フーフーと息を吹きかけながら、温かいお蕎麦をすする。

大晦日の夜に食べる特別なお蕎麦は、なんだか一年の疲れを全て洗い流してくれるような、優しい味がした。

食べ進めながら、ふと、凛が箸を止めて俺を見つめた。

「……ねえ、朝陽くん」

「ん?」

「私、この半年間……ずっと朝陽くんのご飯に助けられてきたなぁって、今お蕎麦食べながら思ってた」

凛は柔らかく、本当に幸せそうに微笑んだ。

6月。

隣の部屋で倒れかけていた彼女をご飯で餌付けしたあの日から、まさかこんな関係になって、自分の部屋で一緒に年の瀬を迎えることになるなんて、思いもしなかった。

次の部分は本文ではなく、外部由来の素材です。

Lemma captureSegment_scal pre seg post p r :
  c_input cfg = pre ++ seg ++ post -> forallb json_char seg = true ->
  captureSegment cfg (slen pre) (slen pre + slen seg) true (scal p r) = Done tt (scal p (r ++ seg)).
Proof.
  intros E Hj. unfold captureSegment. destruct (Z.ltb_spec (slen pre) (slen pre + slen seg)) as [H|H].
  - rewrite (slice_app pre seg post E), Hj. apply append_scal.
  - unfold slen in H. destruct seg; [by rewrite app_nil_r|simpl in H; lia].
Qed.

Lemma ch_scal p r : ch cfg (scal p r) = Done (at_ cfg p) (scal p r).
Proof. done. Qed.
Lemma move_scal p r n : move n (scal p r) = Done tt (scal (p + n) r).
Proof. done. Qed.
Lemma next_scal p r : next cfg (scal p r) = Done (at_ cfg (p + 1)) (scal (p + 1) r).
Proof. done. Qed.

(** ** Hexadecimal escapes *)

Lemma hex_escape_spec ds pre post r acc :
  c_input cfg = pre ++ ((fun d => upper_unit (digit_char d)) <$> ds) ++ post ->
  Forall (fun d => 0 <= d < 16) ds -> 0 <= acc ->
  foldl (fun a d => a * 16 + d) acc ds < 2 ^ 31 ->
  hex_escape cfg (length ds) acc (scal (slen pre - 1) r) =
  Done (foldl (fun a d => a * 16 + d) acc ds) (scal (slen pre + slen ds - 1) r).
Proof.
  intros E HF. revert pre acc E. induction HF as [|d ds Hd HF IH]; intros pre acc E Hacc Hlt.
  - unfold slen. simpl. unfold ret. do 2 f_equal. lia.
  - cbn [length hex_escape foldl] in *. erewrite bind_Done by apply next_scal.
    replace (slen pre - 1 + 1) with (slen pre + Z.of_nat 0) by lia.
    rewrite (at_app pre _ post 0 (upper_unit (digit_char d)) E) by done.
    rewrite fromHexCode_upper by done. destruct (Z.leb_spec 0 d); [|lia].
    assert (Hmono : forall l a, 0 <= a -> Forall (fun d => 0 <= d < 16) l -> a <= foldl (fun a d => a * 16 + d) a l).
    { clear. induction l as [|x l IHl]; intros a Ha Hl; simpl; [lia|]. apply Forall_cons_1 in Hl as [Hx Hl].
      specialize (IHl (a * 16 + x) ltac:(lia) Hl). lia. }
    pose proof (Hmono ds (acc * 16 + d) ltac:(lia) HF).
    rewrite shl_small by lia. change (2 ^ 4) with 16.
    replace (slen pre + Z.of_nat 0) with (slen (pre ++ [upper_unit (digit_char d)]) - 1)
      by (unfold slen; rewrite length_app; simpl; lia).
    rewrite IH.
    + f_equal. f_equal. unfold slen. rewrite length_app. simpl. lia.
    + rewrite E. rewrite fmap_cons, <- app_assoc. done.
    + lia.
    + done.
Qed.

(** An escape [e] whose reading appends the units [w]. *)
Definition reads_as (e w : jsstr) : Prop :=
  forall pre post r ni, c_input cfg = pre ++ e ++ post ->
    read_escape cfg ni (scal (slen pre) r) = Done tt (scal (slen pre + slen e) (r ++ w)).

Lemma simple_reads x c :
  simpleEscapeSequence x = Some c -> 0 <= x < 256 -> is_EOL x = false -> reads_as [92; x] [c].
Proof.
  intros Hx Hr He pre post r ni E. unfold read_escape. erewrite bind_Done by apply next_scal.
  replace (slen pre + 1) with (slen pre + Z.of_nat 1) by lia. rewrite (at_app pre _ post 1 x E) by done.
  rewrite He. destruct (Z.leb_spec 0 x), (Z.ltb_spec x 256); try lia. cbn [andb]. rewrite Hx.
  erewrite bind_Done by apply append_scal. rewrite move_scal. do 2 f_equal. unfold slen. simpl. lia.
Qed.

Lemma escape_sequence_reads c e : ESCAPE_SEQUENCES c = Some e -> (exists t, e = 92 :: t) /\ reads_as e [c].
Proof.
  unfold ESCAPE_SEQUENCES. intros H.
  repeat match type of H with
  | (if ?b then _ else _) = _ => destruct b eqn:?; bool_hyps; subst;
      [injection H as <-; split; [by eexists|]; apply simple_reads; [done|lia|done]|]
  end. done.
Qed.

Lemma hex_reads (n : nat) hd c w : escapedHexLen hd = Z.of_nat (S n) -> simpleEscapeSequence hd = None ->
  is_EOL hd = false -> 0 <= c < 16 ^ Z.of_nat (S n) -> c < 2 ^ 31 -> charFromCodepoint c = w ->
  reads_as (92 :: hd :: repeat [48] (Z.of_nat (S n) - slen (toUpperCase (digits 16 c))) ++ toUpperCase (digits 16 c)) w.
Proof.
  intros Hh Hs He Hc Hc31 Hw pre post r ni E. destruct (hex_digits c n Hc) as (ds & Ed & Hl & HF & V).
  rewrite Ed in *. unfold read_escape. erewrite bind_Done by apply next_scal.
  replace (slen pre + 1) with (slen pre + Z.of_nat 1) by lia. rewrite (at_app pre _ post 1 hd E) by done.
  rewrite He, Hs. replace (if (0 <=? hd) && (hd <? 256) then None else @None Z) with (@None Z) by (by destruct (_ && _)).
  rewrite Hh. destruct (Z.ltb_spec 0 (Z.of_nat (S n))); [|lia]. rewrite Nat2Z.id, <- Hl.
  replace (slen pre + Z.of_nat 1) with (slen (pre ++ [92; hd]) - 1) by (unfold slen; rewrite length_app; simpl; lia).
  unfold digits_value in V. erewrite bind_Done.
  2: { apply hex_escape_spec with (post := post); [by rewrite E, <- app_assoc|done|lia|by rewrite V]. }
  rewrite V, Hw. erewrite bind_Done by apply append_scal. rewrite move_scal. do 2 f_equal.
  unfold slen. rewrite length_app. simpl. rewrite length_fmap. lia.
Qed.

Lemma encodeHex_reads c w : 0 <= c <= 1114111 -> charFromCodepoint c = w ->
  exists e t, encodeHex c = Some e /\ e = 92 :: t /\ reads_as e w.
Proof.
  intros Hc Hw. unfold encodeHex.
  destruct (Z.leb_spec c 255); [|destruct (Z.leb_spec c 65535); [|destruct (Z.leb_spec c 4294967295); [|lia]]];
    do 2 eexists; (split; [done|]); (split; [done|]).
  - apply (hex_reads 1); try done; lia.
  - apply (hex_reads 3); try done; lia.
  - apply (hex_reads 7); try done; lia.
Qed.

Lemma charFromCodepoint_unit c : 0 <= c < 65536 -> charFromCodepoint c = [c].
Proof.
  intros H. unfold charFromCodepoint. destruct (Z.leb_spec c 65535); [|lia]. by rewrite Z.mod_small.
Qed.

Lemma charFromCodepoint_pair c d : 55296 <= c <= 56319 -> 56320 <= d <= 57343 ->
  charFromCodepoint ((c - 55296) * 1024 + d - 56320 + 65536) = [c; d].
Proof.
  intros Hc Hd. unfold charFromCodepoint. destruct (Z.leb_spec ((c - 55296) * 1024 + d - 56320 + 65536) 65535); [lia|].
  change 1023 with (Z.ones 10). rewrite js_and_ones, js_shr_div by lia.
  f_equal; [|f_equal]; Z.div_mod_to_equations; lia.
Qed.

(** Each unit is written as itself, printable and harmless, or as an escape. *)
Lemma escape_unit_cases c : code_unit c ->
  (escape_unit c = [c] /\ isPrintable c = true /\ c <> 34 /\ c <> 92) \/
  ((exists t, escape_unit c = 92 :: t) /\ reads_as (escape_unit c) [c]).
Proof.
  intros Hc. unfold escape_unit. destruct (ESCAPE_SEQUENCES c) as [e|] eqn:Ee.
  - right. by apply escape_sequence_reads.
  - destruct (isPrintable c) eqn:Ep.
    + left. repeat split; try done; intros ->; done.
    + right. unfold code_unit in Hc.
      destruct (encodeHex_reads c [c]) as (e & t & -> & -> & Hr); [lia|by apply charFromCodepoint_unit|].
      simpl. split; [by eexists|done].
Qed.

Lemma isPrintable_range c : isPrintable c = true -> 32 <= c <= 1114111 /\ c <> 127.
Proof. unfold isPrintable. intros H. repeat (apply orb_true_iff in H as [H|H]); bool_hyps; lia. Qed.

Lemma printable_json c : isPrintable c = true -> json_char c = true.
Proof.
  intros [H _]%isPrintable_range. unfold json_char.
  destruct (Z.leb_spec 32 c), (Z.leb_spec c 1114111); try lia.
Qed.

(** The first piece of an escaped string, and the rest. *)
Lemma escapeString_split str : str <> [] -> Forall code_unit str ->
  exists w e rest, str = w ++ rest /\ w <> [] /\ escapeString str = e ++ escapeString rest /\
    ((exists c, w = [c] /\ e = [c] /\ isPrintable c = true /\ c <> 34 /\ c <> 92) \/
     ((exists t, e = 92 :: t) /\ reads_as e w)).
Proof.
  intros Hne HF. destruct str as [|c str]; [done|]. apply Forall_cons_1 in HF as [Hc HF].
  assert (Hone : forall rest, escapeString (c :: str) = escape_unit c ++ escapeString rest -> str = rest ->
    exists w e rest, c :: str = w ++ rest /\ w <> [] /\ escapeString (c :: str) = e ++ escapeString rest /\
    ((exists c, w = [c] /\ e = [c] /\ isPrintable c = true /\ c <> 34 /\ c <> 92) \/
     ((exists t, e = 92 :: t) /\ reads_as e w))).
  { intros rest Hr <-. exists [c], (escape_unit c), str. repeat split; try done.
    destruct (escape_unit_cases c Hc) as [(E & H1 & H2 & H3)|H]; [left; exists c|right]; done. }
  cbn [escapeString] in *. destruct str as [|d str]; [apply (Hone []); simpl; rewrite ?app_nil_r; done|].
  destruct (_ && _) eqn:E; [|by eapply Hone]. bool_hyps.
  destruct (encodeHex_reads ((c - 55296) * 1024 + d - 56320 + 65536) [c; d]) as (e & t & -> & -> & Hr);
    [lia|by apply charFromCodepoint_pair|].
  exists [c; d], (92 :: t), str. repeat split; try done. right. split; [by eexists|done].
Qed.

Context (ni : Z).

『氷の令嬢』の、俺にだけ見せてくれるこのだらしなくて可愛い笑顔が、今では俺の日常の全てになっている。

「……本当に、ありがとね。来年も、よろしくね」

「ああ。こちらこそ、よろしくな。……来年も、美味しいものいっぱい作ってやるよ」

「うんっ!」

心も体も温まる、最高の年越し蕎麦だった。

ご飯を食べ終わり、お風呂に入ってパジャマに着替えた俺たち。

部屋の電気を少しだけ暗くして、二人でソファに並んで座る。

「朝陽くん、寒いから半分こしよ」

凛が持ってきた大きめの毛布を二人で肩から被り、すっぽりと身を包む。

自然と肩が触れ合い、凛がコテン、と俺の肩に頭を預けてきた。

シャンプーの甘い香りが鼻をくすぐり、体温がじんわりと伝わってくる。

テレビでは、年越し目前の賑やかなカウントダウン特番が流れている。

時計の針は、ゆっくりと、確実に12時へと近づいていた。

「……あと少しで、今年も終わるね」

「そうだな」

毛布の下で、そっと凛の小さな右手を握る。

凛も握り返してくれて、俺たちは指先をきゅっと絡ませた。

外の寒さなんて全く感じない、甘くて、温かくて、幸せな空気。

俺たちは寄り添いながら、新しい年が明けるその瞬間を、静かに待っていた。